Case ID: so2d_351/html/0470-01.html
Source: Caselaw Access Project
Author: {"author": "TATE, Justice. MARCUS, Justice", "license": "Public Domain", "url": "https://static.case.law/"}
Date Created: 2024-08-24T03:29:51.129683

STATE of Louisiana, Appellee, v. Harold ROLLINS, Appellant.
    No. 59542.
    Supreme Court of Louisiana.
    Oct. 10, 1977.
    Rehearing Denied Nov. 11, 1977.
    
      Paul C. Tate, Jr., Tate, Tate & Tate, Mamón, for defendant-appellant.
    William J. Guste, Jr., Atty. Gen., Barbara Rutledge, Asst. Atty. Gen., J. William Pu-cheu, Dist. Atty., A. Bruce Rozas, Asst. Dist. Atty., for plaintiff-appellee.
   TATE, Justice.

The defendant Rollins was convicted of murder, La.R.S. 14:30 (1950), and sentenced to life imprisonment. His defense was not guilty by reason of insanity at the time of the offense. Upon his appeal, he relies upon five assignments of error.

The most arguable assignments concern: (1) the denial of a continuance because of the defendant’s inability to secure the presence of one of his two chief psychiatric witnesses (Assignment No. 2); and (2) the alleged abuse of discretion on the part of the trial court in denying a new trial, in view of the overwhelming and essentially uncontradicted psychiatric testimony of the accused’s insanity at the time of the offense (Assignment No. 5).

The killing occurred in December, 1971. In June, 1972, the defendant was committed to a state mental hospital for examination with regard to his mental capacity to proceed, as well as to his sanity at the time of the commission of the offense. He was finally found to have the mental capacity to assist his defense in December, 1975, but because of his need for medication to retain his mental stability, he remained hospitalized until April, 1976, the month of his trial.

Denial of Continuance

Under the circumstances, we find no abuse of discretion in the trial court's refusal to grant a continuance. Continuance was sought, because defendant was unable to secure the attendance of a psychiatric witness (Dr. Mann), then in Texas.

The motion was made on the day the trial commenced (a Monday). The accused’s counsel had not been able to receive a communication from Dr. Mann until four days earlier (a Friday).
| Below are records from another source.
(** ** Exceptions *)

(** The subclasses of Python's [Exception] that the views and the framework
    distinguish: [django.http.Http404], the model's [Note.DoesNotExist],
    [TypeError], [ValueError], Django's [ValidationError], and every other
    one.  Each carries the text that [str(e)] returns. *)
Inductive Exception : Type :=
| Http404 (msg : string)
| DoesNotExist (msg : string)
| TypeError (msg : string)
| ValueError (msg : string)
| ValidationError (msg : string)
| OtherException (msg : string).

Definition str (e : Exception) : string :=
  match e with
  | Http404 msg | DoesNotExist msg | TypeError msg | ValueError msg
  | ValidationError msg | OtherException msg => msg
  end.

Inductive Result (A : Type) : Type :=
| Return (a : A)
| Raise (e : Exception).
Arguments Return {A} a.
Arguments Raise {A} e.

(** ** Computations over a database *)

(** The database is changed by a query even when a later statement raises:
    the views run in autocommit mode, nothing is rolled back. *)
Definition M (DB A : Type) : Type := DB → Result A * DB.

Definition ret {DB A} (a : A) : M DB A := λ db, (Return a, db).

Definition raise {DB A} (e : Exception) : M DB A := λ db, (Raise e, db).

Definition bind {DB A B} (m : M DB A) (k : A → M DB B) : M DB B :=
  λ db, match m db with
        | (Return a, db') => k a db'
        | (Raise e, db') => (Raise e, db')
        end.

(** [try: m  except Exception as e: h e]. *)
Definition try_except {DB A} (m : M DB A) (h : Exception → M DB A) : M DB A :=
  λ db, match m db with
        | (Return a, db') => (Return a, db')
        | (Raise e, db') => h e db'
        end.

(** [try: m  except Note.DoesNotExist: h]; any other exception goes on. *)
Definition try_except_DoesNotExist {DB A} (m : M DB A) (h : M DB A) : M DB A :=
  λ db, match m db with
        | (Raise (DoesNotExist _), db') => h db'
        | r => r
        end.

Declare Scope py_scope.
Delimit Scope py_scope with py.
Notation "x <- m ;; k" := (bind m (λ x, k))
  (at level 100, m at next level, right associativity) : py_scope.
Notation "m ;;; k" := (bind m (λ _, k))
  (at level 100, right associativity) : py_scope.
Local Open Scope py_scope.

(** ** Models *)

(** [django.contrib.auth.models.User], as far as the views read it. *)
Module User.
Record t : Type := mk {
  id : Z;
  username : string;
  password : string;
  is_staff : bool;
  is_superuser : bool
}.
End User.

Module Note.
(** Modelled from the spec: [models.py] is not among the sources.  A note has
    an id, a title, a content, an author and the time of its creation (spec,
    Data Model); [Note.t] is the object the ORM hands to the view, with the
    author relation resolved ([note.author.username]).  No view updates or
    deletes a user, so the author a note is read with is the one it was
    saved with.  Times are integers (ticks of the server clock). *)
Record t : Type := mk {
  id : Z;
  title : string;
  content : string;
  author : User.t;
  created_at : Z
}.
End Note.

(** ** Querysets *)

(** The lazy queries that the views build; nothing is read from the database
    until one is iterated, counted or searched. *)
Inductive QuerySet : Type :=
| objects                                      (* Note.objects *)
| qs_all (q : QuerySet)                        (* q.all() *)
| qs_none (q : QuerySet)                       (* q.none() *)
| select_related_author (q : QuerySet)         (* q.select_related('author') *)
| order_by_created_at_desc (q : QuerySet).     (* q.order_by('-created_at') *)

(** What the views need from the database. *)
Class Backend (DB : Type) : Type := {
  (* iterating a queryset *)
  qs_iter : QuerySet → M DB (list Note.t);
  (* queryset.count() *)
  qs_count : QuerySet → M DB nat;
  (* queryset.get(pk=pk); raises Note.DoesNotExist when there is no row *)
  qs_get : QuerySet → Z → M DB Note.t;
  (* saving a new note at the given clock reading *)
  note_create : Z → string → string → User.t → M DB Note.t;
  (* instance.delete() *)
  note_delete : Note.t → M DB unit;
  (* User.objects.filter(username=name).exists() *)
  username_exists : string → M DB bool;
  (* User.objects.create_user(username, password) *)
  user_create : string → string → M DB User.t
}.

(** ** The framework: responses and status codes *)

(** [rest_framework.response.Response(data, status=...)]. *)
Module Response.
Record t : Type := mk {
  data : Json;
  status_code : Z
}.
End Response.

(** [rest_framework.status]. *)
Module status.
Definition HTTP_200_OK : Z := 200.
Definition HTTP_201_CREATED : Z := 201.
Definition HTTP_204_NO_CONTENT : Z := 204.
Definition HTTP_400_BAD_REQUEST : Z := 400.
Definition HTTP_403_FORBIDDEN : Z := 403.
Definition HTTP_404_NOT_FOUND : Z := 404.
Definition HTTP_500_INTERNAL_SERVER_ERROR : Z := 500.
End status.

(** ** Serializers *)

(** Why a field was rejected. *)
Inductive Reason : Type :=
| required
| blank
| max_length (n : nat)
| not_unique.

(** The framework's message for each reason. *)
Definition reason_text (r : Reason) : string :=
  match r with
  | required => "This field is required."
  | blank => "This field may not be blank."
  | max_length n =>
      "Ensure this field has no more than " ++ pretty n ++ " characters."
  | not_unique => "A user with that username already exists."
  end.

(** One entry of [serializer.errors] per rejected field. *)
Definition field_errors (field : string) (rs : list Reason) : Dict :=
  match rs with
  | [] => []
  | _ => [(field, JList ((λ r, JStr (reason_text r)) <$> rs))]
  end.

(** [NoteSerializer] of [serializers.py], which is not among the sources. *)
Module NoteSerializer.
(** Modelled from the spec: the payload of a create request has a [title]
    and a [content] (spec, CreateNote); [None] is a key that is absent from
    [request.data]. *)
Record Data : Type := mk {
  title : option string;
  content : option string
}.
(** ** The cursor, the lines written and the bounds *)

Section FrameInstances.

Variable tokens : list token.
Variables external fuel : nat.

Lemma fr_forward_call file d p :
  respects forward (call file tokens external fuel p d).
Proof.
  apply fr_respects_call; unfold forward; intros; cbn [pos]; lia.
Qed.

Lemma fr_written_ret s : written tokens s None s.
Proof. exists []. split; [now rewrite app_nil_r | constructor]. Qed.

Lemma fr_written_seq s s1 o s2 :
  written tokens s None s1 -> written tokens s1 o s2 -> written tokens s o s2.
Proof.
  intros (l1 & H1 & F1) (l2 & H2 & F2). exists (l1 ++ l2)%list.
  split; [now rewrite H2, H1, app_assoc|].
  destruct o as [[| | |]|]; try (apply Forall_app; now split).
  destruct F2 as (before & msg & t & -> & Fb & Ht).
  exists (l1 ++ before)%list, msg, t.
  split; [now rewrite app_assoc|]. split; [|exact Ht].
  apply Forall_app. now split.
Qed.

Lemma fr_written_stay o s :
  o <> Some SystemExit -> written tokens s o s.
Proof.
  intros Ho. exists []. split; [now rewrite app_nil_r|].
  destruct o as [[| | |]|]; try constructor. now contradiction Ho.
Qed.

Lemma fr_written_log s msg :
  is_diagnostic msg = false ->
  written tokens s None (mkState (pos s) (out s ++ [msg])).
Proof.
  intros Hmsg. exists [msg]. simpl. split; [reflexivity|].
  constructor; [exact Hmsg | constructor].
Qed.

Lemma fr_written_error s msg t :
  nth_error tokens (pos s) = Some t ->
  written tokens s (Some SystemExit)
    (mkState (pos s) (out s ++ [diagnostic msg t])).
Proof.
  intros Ht. exists [diagnostic msg t]. simpl.
  split; [reflexivity|]. exists [], msg, t. repeat split; auto.
Qed.

Lemma fr_written_advance s :
  written tokens s None (mkState (pos s + 1) (out s)).
Proof. exists []. simpl. split; [now rewrite app_nil_r | constructor]. Qed.
(** Resizing again to the same shape with the format omitted returns, leaves
    every object as it is, and queues the same SIZE command once more: the
    command is sent whether or not anything changed. *)
Theorem resize_again self shape format w w1 :
  RenderBuffer.resize self shape format w = (inr tt, w1) ->
  exists c w2,
    RenderBuffer.resize self shape PyNone w1 = (inr tt, w2) /\
    heap w2 = heap w1 /\
    last (glir w1) = Some c /\
    glir w2 = (glir w1 ++ [c])%list.
Proof.
  intros H.
  destruct (resize_cases self shape format w)
    as [(e & _ & He) | (o & v & f & Ho & Hv & Ht & Hs & Hc & Hr)].
  { rewrite He in H. discriminate. }
  rewrite Hr in H. inversion H; subst w1. clear H.
  pose proof (check_format_resolve self format w o Ho) as Hres.
  destruct (resolve_format o format) as [g |] eqn:Hg;
    [| destruct Hres as (e & He); rewrite He in Hc; discriminate].
  rewrite Hres in Hc. inversion Hc; subst g. clear Hc.
  pose proof (resolve_format_not_None _ _ _ Hg) as Hn.
  pose proof (stored_lookup self shape f w o Ho) as Hl.
  exists (SIZE (_id o) shape f), (stored self shape f (stored self shape f w)).
  split; [| split; [| split]].
  - eapply resize_reuses_format; try eassumption; reflexivity.
  - unfold stored at 1. cbn [heap].
    rewrite alter_alter_eq. apply alter_id.
    intros x Hx. rewrite Hl in Hx. inversion Hx; subst x. reflexivity.
  - rewrite (stored_glir _ _ _ _ _ Ho). apply last_snoc.
  - rewrite (stored_glir _ _ _ _ _ Hl). reflexivity.
Qed.



End ResizeFacts.

(** ** The attachment slots *)

Module SlotFacts.

Lemma isinstance_pure v cs w : isinstance v cs w = (inr (instance_of w v cs), w).
Proof.
  unfold isinstance, instance_of. destruct v; try reflexivity.
  destruct (heap w !! r); reflexivity.
Qed.

Lemma slot_assign_id k v o : _id (slot_assign k v o) = _id o.
Proof. destruct k; reflexivity. Qed.

Lemma slot_assign_field k v o : slot_field k (slot_assign k v o) = Some v.
Proof. destruct k; reflexivity. Qed.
However, a February fixing had been continued based upon the same allegation, including the information that Dr. Mann was then in Laredo, Texas. The February motion and the showing at the April motion indicate that the district attorney and defense counsel contemplated that an out-of-state subpoena would be issued for Dr. Mann, La.C.Cr.P. art. 741. No motion was ever made to obtain Dr. Mann’s attendance by such a subpoena.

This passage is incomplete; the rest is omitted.